In recent times, climate change seems to be dominating your personal agenda.

That has been the case for several years now. Because it is the most serious technological-related disaster of all times, causing our lives to be increasingly disrupted by the growing incidence of hurricanes, floods, droughts, and sea-level rises. We could slow down this process and hope that  the climate will eventually stabilise and leave us with a habitable world, but only if we take rapid action, and serious action at that. So far there is little sign of any such action being taken.

The only interest such global corporations serve is their own. But the public is coming to realise that there is a serious gulf between the interests of monster corporations and those of humanity and the natural world, and this is cause for hope. These citizens are protesting Shell’s role in the murder of Nigerian activist Ken Saro-wiwa.

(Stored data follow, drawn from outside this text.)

(** The position of a bucket, and "before" in iteration order. *)
Lemma iter_chunks_spec d all db max_distance n : forall c s distance,
  table_inv None d -> 0 <= c -> 0 <= s < CHUNK_SLOTS -> c + Z.of_nat n = chunks_count d ->
  0 <= distance -> distance + CHUNK_SLOTS * Z.of_nat n < max_distance < 2 ^ 64 ->
  exists r, iter_chunks n d all db c s distance max_distance = Some r /\
    ((r = OP_ITER_END /\
      forall c' s', c * CHUNK_SLOTS + s <= c' * CHUNK_SLOTS + s' -> ~ match_at d all db c' s') \/
     (exists c' s', r = c' * CHUNK_SLOTS + s' /\ c * CHUNK_SLOTS + s <= r /\ match_at d all db c' s' /\
      forall c2 s2, c * CHUNK_SLOTS + s <= c2 * CHUNK_SLOTS + s2 < r -> ~ match_at d all db c2 s2)).
Proof.
  intros c s distance Hi. revert c s distance.
  assert (forall c s, match_at d all db c s -> 0 <= c < chunks_count d /\ 0 <= s < 14) as Hrange.
  { intros c s (db' & k & v & He & _). by eapply entry_in_table. }
  unfold CHUNK_SLOTS in *.
  induction n as [|n IH]; intros c s distance Hc Hs Hn Hd Hmax; cbn [iter_chunks].
  - exists OP_ITER_END. split; [done|]. left. split; [done|]. intros c' s' Hle Hm. apply Hrange in Hm. lia.
  - destruct (zget_in_range (half_hashes_chunk d) c) as [ch Hch].
    { rewrite (sh_half _ (inv_shape _ _ _ Hi)). lia. }
    rewrite Hch. cbn [mbind option_bind].
    destruct (Z.leb_spec max_distance distance); [lia|]. unfold CHUNK_SLOTS.
    assert (forall dist', 0 <= dist' -> dist' <= distance + 14 ->
      (forall s', s <= s' < 14 -> ~ match_at d all db c s') ->
      exists r, iter_chunks n d all db (c + 1) 0 dist' max_distance = Some r /\
       ((r = OP_ITER_END /\
         forall c' s', c * 14 + s <= c' * 14 + s' -> ~ match_at d all db c' s') \/
        (exists c' s', r = c' * 14 + s' /\ c * 14 + s <= r /\ match_at d all db c' s' /\
         forall c2 s2, c * 14 + s <= c2 * 14 + s2 < r -> ~ match_at d all db c2 s2))) as Hnext.
    { intros dist' Hd0 Hd' Hno. destruct (IH (c + 1) 0 dist') as (r & Heq & Hr); try lia.
      assert (forall c' s', c * 14 + s <= c' * 14 + s' -> match_at d all db c' s' ->
                (c + 1) * 14 + 0 <= c' * 14 + s') as Hskip.
      { intros c' s' Hle Hm. pose proof (Hrange c' s' Hm). destruct (decide (c' = c)) as [->|]; [|lia].
        exfalso. apply (Hno s'); [lia|done]. }
      exists r. split; [done|]. destruct Hr as [[-> Hr]|(c' & s' & Hr & Hle & Hm & Hb)].
      - left. split; [done|]. intros c' s' Hle Hm. apply (Hr c' s'); [|done]. by apply Hskip.
      - right. exists c', s'. split_and!; try (done || lia). intros c2 s2 Hlt Hm2.
        pose proof (Hskip c2 s2 ltac:(lia) Hm2). apply (Hb c2 s2); [lia|done]. }
    destruct (Z.eqb_spec (slots_occupied ch) 0) as [Hz|Hz].
    + rewrite (wrap_small 64) by mach_lia. apply Hnext; [lia..|].
      intros s' Hs' (db' & k & v & He & _). by eapply no_entry_in_empty_chunk.
    + destruct (iter_slots_spec d ch all db c (Z.to_nat (14 - s)) s Hi Hch) as (r & -> & Hr);
        [lia|unfold CHUNK_SLOTS; lia|]. cbn [mbind option_bind]. unfold CHUNK_SLOTS in Hr.
      destruct r as [b|].
      * destruct Hr as (s' & Hs' & -> & Hm & Hb). exists (c * 14 + s'). split; [done|]. right.
        exists c, s'. split_and!; try (done || lia). intros c2 s2 Hlt Hm2.
        pose proof (Hrange c2 s2 Hm2). assert (c2 = c) as -> by lia. apply (Hb s2); [lia|done].
      * rewrite (wrap_small 64) by mach_lia. apply Hnext; [lia..|]. done.
Qed.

How else are we likely to be affected?

To begin with the ecological changes will wreak havoc with species and ecosystems. A mega-diversity nation like India could wind up losing over 30 or 40 per cent of its wild species within a century. No computer models can possibly predict the consequences of such trauma on public health, food security and human longevity.

Modern agriculture is not only highly vulnerable to climate change; it is also a major cause of climate change due to its emissions of greenhouse gases and its damaging effects on soil and freshwater resources. A combination of traditional agricultural knowledge and techniques, combined with newly emerging sustainable technologies, may hold the answers we need and towards this end, India with its strong traditional agricultural base may just turn out to be the lighthouse the rest of the world needs to make its switch to sustainable – largely organic – agricultural practices. But if such lessons are not implemented at home then climate-induced soil instability and plant disease could result in the collapse of this great nation’s food security.

What lies ahead? Hope, or despair?

Hope. The large demonstrations that are now beginning to occur wherever the World Trade Organisation (WTO), the World Bank, the IMF, and the Biotech Industry now choose to convene are symptoms of the growing feeling by the public that there is a serious gulf between the interests of these monster corporations and those of humanity and the natural world. In this respect Seattle with its massive anti-globalisation, anti-WTO protests, was a watershed in November 1999, and so was Cancun in September 2003 (when warships were called out to contain the peaceful tidal wave of protests). If the public becomes sufficiently informed and continues to react as it has been doing these last few years against the sordid agenda of its political and industrial leaders, we might indeed be faced with a much rosier future.